Extracted records:
——

(** * Stripe webhook reconciliation: a shallow embedding

    The server keeps, for each user, a record in the Firebase Realtime
    Database under [users/<userId>] and brings its [plan], [subscription]
    and [invoices] children in line with the events the billing provider
    delivers to [POST /webhooks/stripe].

    Three revisions of the server entry point are embedded, each in a
    module of its own: [Part000] (five event kinds), [IndexTs]
    (src/index.ts) and [Part001].  They share the store model and the
    exception/state monad defined first. *)

From stdpp Require Import gmap strings list fin_maps option.

Local Open Scope string_scope.

(** ** Values held by the database

    A Realtime Database location holds a tree: a primitive leaf or an object
    with named children.  [null] is not stored; a location without value is
    absent from its parent. *)

Inductive prim :=
| PStr (s : string)
| PNum (n : Z)
| PBool (b : bool).

#[warning="-register-all"]
Inductive node :=
| Leaf (p : prim)
| Obj (kids : gmap string node).

(** What JavaScript code can hand to the database client as the value of a
    key: [undefined], [null] or a tree. *)
Inductive jsval :=
| JUndefined
| JNull
| JNode (n : node).

(** An object literal as far as its top-level keys go. *)
Abbreviation jsobject := (gmap string jsval).
(** The value of [users/<userId>]. *)
Abbreviation record := (gmap string node).

Definition str (s : string) : node := Leaf (PStr s).
Definition num (n : Z) : node := Leaf (PNum n).

(** [o.k] for an object read back from the database: [undefined] when the
    key is absent. *)
Definition prop (o : record) (k : string) : jsval :=
  match o !! k with
  | Some n => JNode n
  | None => JUndefined
  end.

(** [{ ...o }] *)
Definition spread (o : record) : jsobject := JNode <$> o.

(** A value that may be [null] on the JavaScript side. *)
Definition nullable (o : option node) : jsval :=
  match o with
  | Some n => JNode n
  | None => JNull
  end.

Definition is_undefined (v : jsval) : bool :=
  match v with
  | JUndefined => true
  | _ => false
  end.

(** [{ ...o, k1: v1, ..., kn: vn }]: later keys win. *)
Definition assign (o : jsobject) (fields : list (string * jsval)) : jsobject :=
  foldl (fun acc f => <[f.1 := f.2]> acc) o fields.

(** How the database stores the children of a written object: a [null]
    child is no child. *)
Definition stored_kids (o : jsobject) : gmap string node :=
  omap (fun v => match v with JNode n => Some n | _ => None end) o.
(** C4 as stated fails on large totals: with Equity at [2^57] and weights
    60, 30 and 10 the quotients are rounded floats, the share of Equity
    is not the exact share truncated, and the three shares sum to 4 less
    than the total, more than the number of assets. *)
Lemma rebalance_drifts_on_large_total :
  sum_Z (map AssetOps.weight (Dict.values (assets example_large_portfolio))) = 100 /\
  exists p',
    Portfolio.rebalance example_large_portfolio = Ok p' /\
    Portfolio.balance p'
    = [86469112845513520; 43234556422756760; 14411518807585588] /\
    truncate (2 ^ 57 * 60 # 100) = 86469112845513523 /\
    ~ (Z.abs (sum_Z (Portfolio.balance p')
              - sum_Z (Portfolio.balance example_large_portfolio))
       <= Z.of_nat (length (assets example_large_portfolio))) /\
    fst (main [["ALLOCATE"; "144115188075855872"; "0"; "0"];
               ["CHANGE"; "0%"; "0%"; "0%"; "JUNE"]; ["REBALANCE"]])
    = ["86469112845513520 43234556422756760 14411518807585588"].
Proof.
  split; [reflexivity|].
  exists (match Portfolio.rebalance example_large_portfolio with
          | Ok p => p
          | Err _ => example_large_portfolio
          end).
  split; [vm_compute; reflexivity|].
  split; [vm_compute; reflexivity|].
  split; [vm_compute; reflexivity|].
  split; [|vm_compute; reflexivity].
  vm_compute. intros H. apply H. reflexivity.
Qed.

(** ** Exact float arithmetic on integers

    Integers of at most 53 bits are floats, and sums and products of
    them that stay within 53 bits are computed without rounding. *)

Module ExactFacts.

Import DivisionFacts.

Lemma shr_1_double (m : Z) :
  0 <= m ->
  shr_1 (Build_shr_record (2 * m) false false) = Build_shr_record m false false.
Proof.
  intros Hm. destruct m as [|p|p]; try lia; reflexivity.
Qed.

(** Shifting out zero bits loses nothing. *)
Lemma shr_exact (p : positive) :
  forall M, 0 <= M ->
    SpecFloat.iter_pos shr_1 p (Build_shr_record (M * 2 ^ Zpos p) false false)
    = Build_shr_record M false false.
Proof.
  induction p as [p IH|p IH|]; intros M HM; cbn [SpecFloat.iter_pos].
  - pose proof (RoundingFacts.pow2_pos (Zpos p) ltac:(lia)) as Hp.
    replace (M * 2 ^ Zpos p~1) with (2 * ((M * 2 ^ Zpos p) * 2 ^ Zpos p)).
    + rewrite shr_1_double by nia. rewrite IH by nia. now apply IH.
    + replace (Zpos p~1) with (Zpos p + Zpos p + 1) by lia.
      rewrite !Z.pow_add_r by lia. change (2 ^ 1) with 2. ring.
  - pose proof (RoundingFacts.pow2_pos (Zpos p) ltac:(lia)) as Hp.
    replace (M * 2 ^ Zpos p~0) with ((M * 2 ^ Zpos p) * 2 ^ Zpos p).
    + rewrite IH by nia. now apply IH.
    + replace (Zpos p~0) with (Zpos p + Zpos p) by lia.
      rewrite Z.pow_add_r by lia. ring.
  - change (2 ^ 1) with 2. rewrite Z.mul_comm. now apply shr_1_double.
Qed.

——

*Exercise description*
Where in the records does the string "location" appear? Copy every line that has it.

*Output below*
    A Realtime Database location holds a tree: a primitive leaf or an object
    with named children.  [null] is not stored; a location without value is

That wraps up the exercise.